WHAT IS EXPECTED
Look through the records below for the line holding "min (heap s') = if". Write it out exactly, with each following line through the line holding "(** ** [fhDecreaseKey], as".

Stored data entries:
━━━━━━━━━━━━━━━━━━━━━━━━━━━━━━
(** On a well-formed heap, as many live nodes as the node counter says
    are all the live nodes. *)
Lemma abstracts_count B G s (m : gmap addr (Z * Z)) :
  Inv B G s →
  (∀ a p, m !! a = Some p →
     live s a ∧ ∃ n, mem s !! a = Some n ∧ p = (key n, elem n)) →
  Z.of_nat (size (dom m)) = nodesCount (heap s) →
  abstracts s m.
Proof.
  intros HI Hm Hsz. pose proof (inv_shape _ _ _ HI) as HS.
  assert (dom m ⊆ gL G) as Hsub.
  { intros a Ha. apply elem_of_dom in Ha as [p Hp].
    apply Hm in Hp as [Ha _]. by apply (live_ghost B G s a HS). }
  assert (dom m = gL G) as Hdom.
  { apply (set_subseteq_size_eq (dom m) (gL G)); [done|].
    rewrite (inv_cnt _ _ _ HI) in Hsz. lia. }
  apply (abstracts_intro B G s m HS Hdom).
  intros a n Ha Hn. rewrite <- Hdom in Ha. apply elem_of_dom in Ha as [p Hp].
  destruct (Hm a p Hp) as (_ & n' & Hn' & ->). congruence.
Qed.

Lemma live_four_nodes_2 : live four_nodes 2%nat.
Proof.
  apply (live_son _ 1%nat); [apply live_four_nodes_1|].
  eapply son_first; [vm_compute; reflexivity|reflexivity].
Qed.

Lemma live_four_nodes_4 : live four_nodes 4%nat.
Proof.
  apply (live_son _ 1%nat); [apply live_four_nodes_1|].
  eapply (son_next _ _ 2%nat); [|vm_compute; reflexivity|reflexivity].
  eapply son_first; [vm_compute; reflexivity|reflexivity].
Qed.

Lemma sound_four_nodes : sound four_nodes.
Proof. apply reachable_sound, reach_four_nodes. unfold UINT64_MAX. lia. Qed.

Lemma abstracts_four_nodes : abstracts four_nodes four_entries.
Proof.
  destruct sound_four_nodes as (G & HI & _).
  apply (abstracts_count _ G _ _ HI); [|vm_compute; reflexivity].
  intros a p Hp. apply elem_of_list_to_map_2 in Hp.
  repeat (apply elem_of_cons in Hp as [[= -> ->]|Hp];
          [split;
           [first [apply live_four_nodes_1|apply live_four_nodes_2
                  |apply live_four_nodes_3|apply live_four_nodes_4]
           |eexists; split; [vm_compute; reflexivity|reflexivity]]|]).
  inversion Hp.
Qed.

Lemma X4_fhInsert_witness :
  ∃ a s',
    fhInsert (Some Heap) 7 5 four_nodes = Ok (Some a) s' ∧
    mem four_nodes !! a = None ∧
    sound s' ∧ abstracts s' (<[a := (5, 7)]> four_entries) ∧
    nodesCount (heap s') = nodesCount (heap four_nodes) + 1 ∧
    (∀ x, x ≠ a → mem s' !! x = mem four_nodes !! x) ∧
    mem s' !! a
      = Some (mkNode 5 7 None None None None (Some (mkRec (mkTree a))) 0 0) ∧
    (min (heap four_nodes) = None → min (heap s') = Some a) ∧
    (∀ mn kn en, min (heap four_nodes) = Some mn →
       four_entries !! mn = Some (kn, en) →
       min (heap s') = if 5 <? kn then Some a else Some mn).
Proof.
  apply (X4_fhInsert four_nodes four_entries 7 5).
  - apply sound_four_nodes.
  - apply abstracts_four_nodes.
  - unfold UINT64_MAX. lia.
  - vm_compute. discriminate.
Defined.

(** ** [fhDecreaseKey], as seen by a client *)

Lemma fhDecreaseKey_client s (m : gmap addr (Z * Z)) a k e d :
  sound s → abstracts s m → m !! a = Some (k, e) → 0 ≤ d ≤ k →
  ∃ s',
    fhDecreaseKey (Some Heap) (Some a) d s = Ok (Some a) s' ∧
    sound s' ∧ abstracts s' (<[a := (k - d, e)]> m) ∧
    nodesCount (heap s') = nodesCount (heap s).
Proof.
  intros (G & HI & HM) Habs Hma Hd.
  pose proof (inv_shape _ _ _ HI) as HS.
  destruct (proj1 (Habs a (k, e)) Hma) as (Ha & na & Hna & [= -> ->]).
  apply (live_ghost _ G s a HS) in Ha.
  destruct (gs_node _ _ _ (sh_g _ _ _ HS) a Ha) as (n0 & Hn0 & Hrange & _).
  assert (n0 = na) as -> by congruence. clear Hn0.
  assert (wrap64 (key na - d) = key na - d) as Ew.
  { apply wrap64_small. unfold UINT64_MAX in Hrange. lia. }
  destruct (fhDecreaseKey_ok _ G s a na d HI Ha Hna)
    as (s' & G' & Hex & HS' & HW' & Ecnt & EL & (na' & Hna' & Hk' & He')
        & Hoth & Hord' & HM'); [lia|].
  rewrite Ew in Hk', Hord', HM'.
  exists s'. split; [done|]. split.
  { exists G'. split; [|apply HM'; [lia|done]].
    split; [done|apply Hord'; lia|done|].
    rewrite Ecnt, EL. apply (inv_cnt _ _ _ HI). }
  split; [|done].
  rewrite <- Hk', <- He'.
  apply (abstracts_insert _ G s _ G' s' m a na' HS HS' Habs); [|done|].
  - rewrite EL. set_solver.
  - intros x nx _ Hne Hnx. by apply Hoth.
Qed.

(** X5: on a valid heap with keys below [UINT64_MAX], [fhDecreaseKey] on a
    live node of key [k] with an amount [d] of at most [k] returns the
    node; the heap is valid again, the node has key [k - d] and its
    payload, every other entry and the node counter are as before. *)
Theorem X5_fhDecreaseKey s (m : gmap addr (Z * Z)) a k e d :
  sound s → abstracts s m → m !! a = Some (k, e) → 0 ≤ d ≤ k →
  ∃ s',
    fhDecreaseKey (Some Heap) (Some a) d s = Ok (Some a) s' ∧
    sound s' ∧ abstracts s' (<[a := (k - d, e)]> m) ∧
    nodesCount (heap s') = nodesCount (heap s).
Proof.
  intros Hs Habs Hma Hd.
  exact (fhDecreaseKey_client s m a k e d Hs Habs Hma Hd).
Qed.

Lemma X5_fhDecreaseKey_witness :
  ∃ s',
    fhDecreaseKey (Some Heap) (Some 3%nat) 2 four_nodes = Ok (Some 3%nat) s' ∧
    sound s' ∧ abstracts s' (<[3%nat := (3 - 2, 0)]> four_entries) ∧
    nodesCount (heap s') = nodesCount (heap four_nodes).
Proof.
  apply (X5_fhDecreaseKey four_nodes four_entries 3%nat 3 0 2).
  - apply sound_four_nodes.
  - apply abstracts_four_nodes.
  - vm_compute. reflexivity.
  - lia.
Defined.

(** X6: on a well-formed heap, when the decreased key of a live node is
    not below the key of its father (or the node is a root), [fhDecreaseKey]
    only writes the key: no node is moved, cut or marked.  For a root the
    cached minimum becomes the node when there was none or when the new key
    is strictly below the key of the cached minimum; for a node with a
    father it is left alone. *)
Theorem X6_fhDecreaseKey_in_place s a na d :
  wellformed s → live s a → mem s !! a = Some na →
  (∀ f nf, _father na = Some f → mem s !! f = Some nf →
     key nf ≤ wrap64 (key na - d)) →
  ∃ m',
    fhDecreaseKey (Some Heap) (Some a) d s
    = Ok (Some a) (with_min m' (with_key a (wrap64 (key na - d)) s)) ∧
    (_father na ≠ None → m' = min (heap s)) ∧
    (_father na = None → min (heap s) = None → m' = Some a) ∧
    (_father na = None →
     ∀ mn nm, min (heap s) = Some mn →
       mem (with_key a (wrap64 (key na - d)) s) !! mn = Some nm →
       m' = if wrap64 (key na - d) <? key nm then Some a else Some mn).
Proof.
  intros (G & [HS Hord HW Hcnt]) Ha Hna Hge.
  apply (live_ghost _ G s a HS) in Ha.
  pose proof (sh_g _ _ _ HS) as HG.
  set (k' := wrap64 (key na - d)) in *.
  set (s0 := with_key a k' s).
  set (na0 := set_key k' na).
  assert (mem s0 !! a = Some na0) as Hna0.
  { unfold s0, with_key. cbn [mem with_mem]. rewrite lookup_alter_eq.
    by rewrite Hna. }
  assert (∀ x, x ≠ a → mem s0 !! x = mem s !! x) as Hs0.
  { intros x Hx. unfold s0, with_key. cbn [mem with_mem].
    by rewrite lookup_alter_ne. }
  assert (fhDecreaseKey (Some Heap) (Some a) d s
          = (n <- load a ;;
             (match _father n with
              | Some f =>
                  fn <- load f ;;
                  if key n <? key fn then _cascadedDetach a else ret tt
              | None => ret tt
              end) ;;;
             n <- load a ;;
             (match _father n with
              | None => _updateMin (Some a)
              | Some _ => ret tt
              end) ;;;
             ret (Some a)) s0) as ->.
  { unfold fhDecreaseKey. rewrite (bind_assign _ _ _ _ _ Hna).
    by rewrite (alter_ext_at (λ n, set_key (wrap64 (key n - d)) n)
                  (set_key k') a na (mem s) Hna eq_refl). }
  rewrite (bind_load _ _ _ _ Hna0). simpl _father.
  destruct (_father na) as [f|] eqn:Hfa.
  - destruct (gs_father _ _ _ HG a na f Ha Hna Hfa) as [HfL Hin].
    destruct (gs_lookup HG f HfL) as [nf Hnf].
    assert (a ≠ f) as Haf by (by apply (gs_son_ne HG f a)).
    assert (mem s0 !! f = Some nf) as Hnf0 by (by rewrite Hs0).
    pose proof (Hge f nf eq_refl Hnf) as Hle.
    assert ((fn <- load f;;
             if key na0 <? key fn then _cascadedDetach a else ret ()) s0
            = Ok tt s0) as Hinner.
    { rewrite (bind_load _ _ _ _ Hnf0). change (key na0) with k'.
      destruct (Z.ltb_spec k' (key nf)); [lia|done]. }
    rewrite (bind_Ok _ _ _ _ _ Hinner).
    rewrite (bind_load _ _ _ _ Hna0). simpl _father. rewrite Hfa.
    exists (min (heap s)). split.
    { change (min (heap s)) with (min (heap s0)). by rewrite with_min_id. }
    split; [done|]. split; [done|done].
  - unfold bind at 1. unfold ret at 1.
    rewrite (bind_load _ _ _ _ Hna0). simpl _father. rewrite Hfa.
    assert (Shape (2 ^ 64) G s0) as HS0.
    { apply Shape_alter_keep; [done|]. intros n Hn _.
      assert (n = na) as -> by congruence.
      split; [by repeat split|apply wrap64_range]. }
    destruct (updateMin_fast s0 a na0
                (proj1 (gs_len _ _ _ (sh_g _ _ _ HS0))) Hna0)
      as (m' & Hum & _ & Hm2 & Hm3).
    { intros mn Hmn. destruct HW as [HW _].
      destruct (HW mn Hmn) as (HmL & _).
      apply (gs_lookup (sh_g _ _ _ HS0) mn HmL). }
    assert (forest_empty s0 = false) as Hfe.
    { apply not_true_iff_false. rewrite (forest_empty_live _ G s0 HS0).
      set_solver. }
    rewrite (bind_Ok _ _ _ _ _ Hum). exists m'. split; [done|].
    split; [done|]. split; [intros _; by apply Hm2|].
    intros _ mn nm Hmn Hnm. by apply (Hm3 Hfe mn nm).
Qed.

Lemma X6_fhDecreaseKey_in_place_witness :
  ∃ m',
    fhDecreaseKey (Some Heap) (Some 3%nat) 1 four_nodes
    = Ok (Some 3%nat) (with_min m' (with_key 3%nat 2 four_nodes)) ∧
    (Some 2%nat ≠ None → m' = min (heap four_nodes)) ∧
    (Some 2%nat = None → min (heap four_nodes) = None → m' = Some 3%nat) ∧
    (Some 2%nat = None →
     ∀ mn nm, min (heap four_nodes) = Some mn →
       mem (with_key 3%nat 2 four_nodes) !! mn = Some nm →
       m' = if 2 <? key nm then Some 3%nat else Some mn).
Proof.
  apply (X6_fhDecreaseKey_in_place four_nodes 3%nat
           (mkNode 3 0 (Some 2%nat) None None None None 0 0) 1).
  - apply reachable_wellformed, reach_four_nodes. lia.
  - apply live_four_nodes_3.
  - vm_compute. reflexivity.
  - intros f nf [= <-] Hnf. vm_compute in Hnf. injection Hnf as <-.
    vm_compute. discriminate.
Defined.

(** ** [fhDeleteMin], as seen by a client *)

(** X7: on a valid heap with keys below [UINT64_MAX] that holds an entry,
    [fhDeleteMin] returns the node of the cached minimum, whose key is the
    smallest in the heap; the node keeps its key and payload and is out of
    the heap, every other entry is as before, the node counter is one less
    and the heap is valid again. *)
Theorem X7_fhDeleteMin s (m : gmap addr (Z * Z)) :
  sound s → abstracts s m → m ≠ ∅ →
  ∃ d k e s' nd,
    fhDeleteMin (Some Heap) s = Ok (Some d) s' ∧
    min (heap s) = Some d ∧ m !! d = Some (k, e) ∧
    (∀ x kx ex, m !! x = Some (kx, ex) → k ≤ kx) ∧
    sound s' ∧ abstracts s' (delete d m) ∧
    mem s' !! d = Some nd ∧ key nd = k ∧ elem nd = e ∧ detached nd ∧
    nodesCount (heap s') = nodesCount (heap s) - 1.
Proof.
  intros (G & HI & HM) Habs Hne.
  pose proof (inv_shape _ _ _ HI) as HS.
  apply map_choose in Hne as (a & p & Hp).
  destruct (proj1 (Habs a p) Hp) as (Ha & na & Hna & _).
  apply (live_ghost _ G s a HS) in Ha.
  destruct (HM a na Ha Hna) as (d & nd0 & Hmin & Hnd0 & _).
  destruct (fhDeleteMin_ok _ G s d HI Hmin)
    as (s' & G' & nm & nm' & Hex & HI' & EL' & HM' & _ & Ecnt & Hnm & Hnm'
        & Hk & He & Hf1 & Hf2 & Hf3 & Hf4 & Hf5 & Hf6 & Hf7 & Hoth).
  assert (nd0 = nm) as -> by congruence.
  destruct (inv_min _ _ _ HI) as [HW _].
  destruct (HW d Hmin) as (HdL & _).
  exists d, (key nm), (elem nm), s', nm'.
  split; [done|]. split; [done|].
  split; [by apply (abstracts_lookup _ G s m d nm HS Habs)|]. split.
  { intros x kx ex Hx.
    destruct (proj1 (Habs x (kx, ex)) Hx) as (Hxl & nx & Hnx & [= -> ->]).
    apply (live_ghost _ G s x HS) in Hxl.
    destruct (HM x nx Hxl Hnx) as (d' & nd' & Hmin' & Hnd' & Hle).
    assert (d' = d) as -> by congruence.
    by assert (nd' = nm) as -> by congruence. }
  split; [exists G'; split; [done|apply HM'; lia]|]. split.
  { apply (abstracts_delete _ G s _ G' s' m d HS (inv_shape _ _ _ HI')
             Habs EL').
    intros x nx _ Hxd Hnx. by apply Hoth. }
  split; [done|]. split; [done|]. split; [done|].
  split; [by repeat split|done].
Qed.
━━━━━━━━━━━━━━━━━━━━━━━━━━━━━━
YOUR RESPONSE
       min (heap s') = if 5 <? kn then Some a else Some mn).
Proof.
  apply (X4_fhInsert four_nodes four_entries 7 5).
  - apply sound_four_nodes.
  - apply abstracts_four_nodes.
  - unfold UINT64_MAX. lia.
  - vm_compute. discriminate.
Defined.

(** ** [fhDecreaseKey], as seen by a client *)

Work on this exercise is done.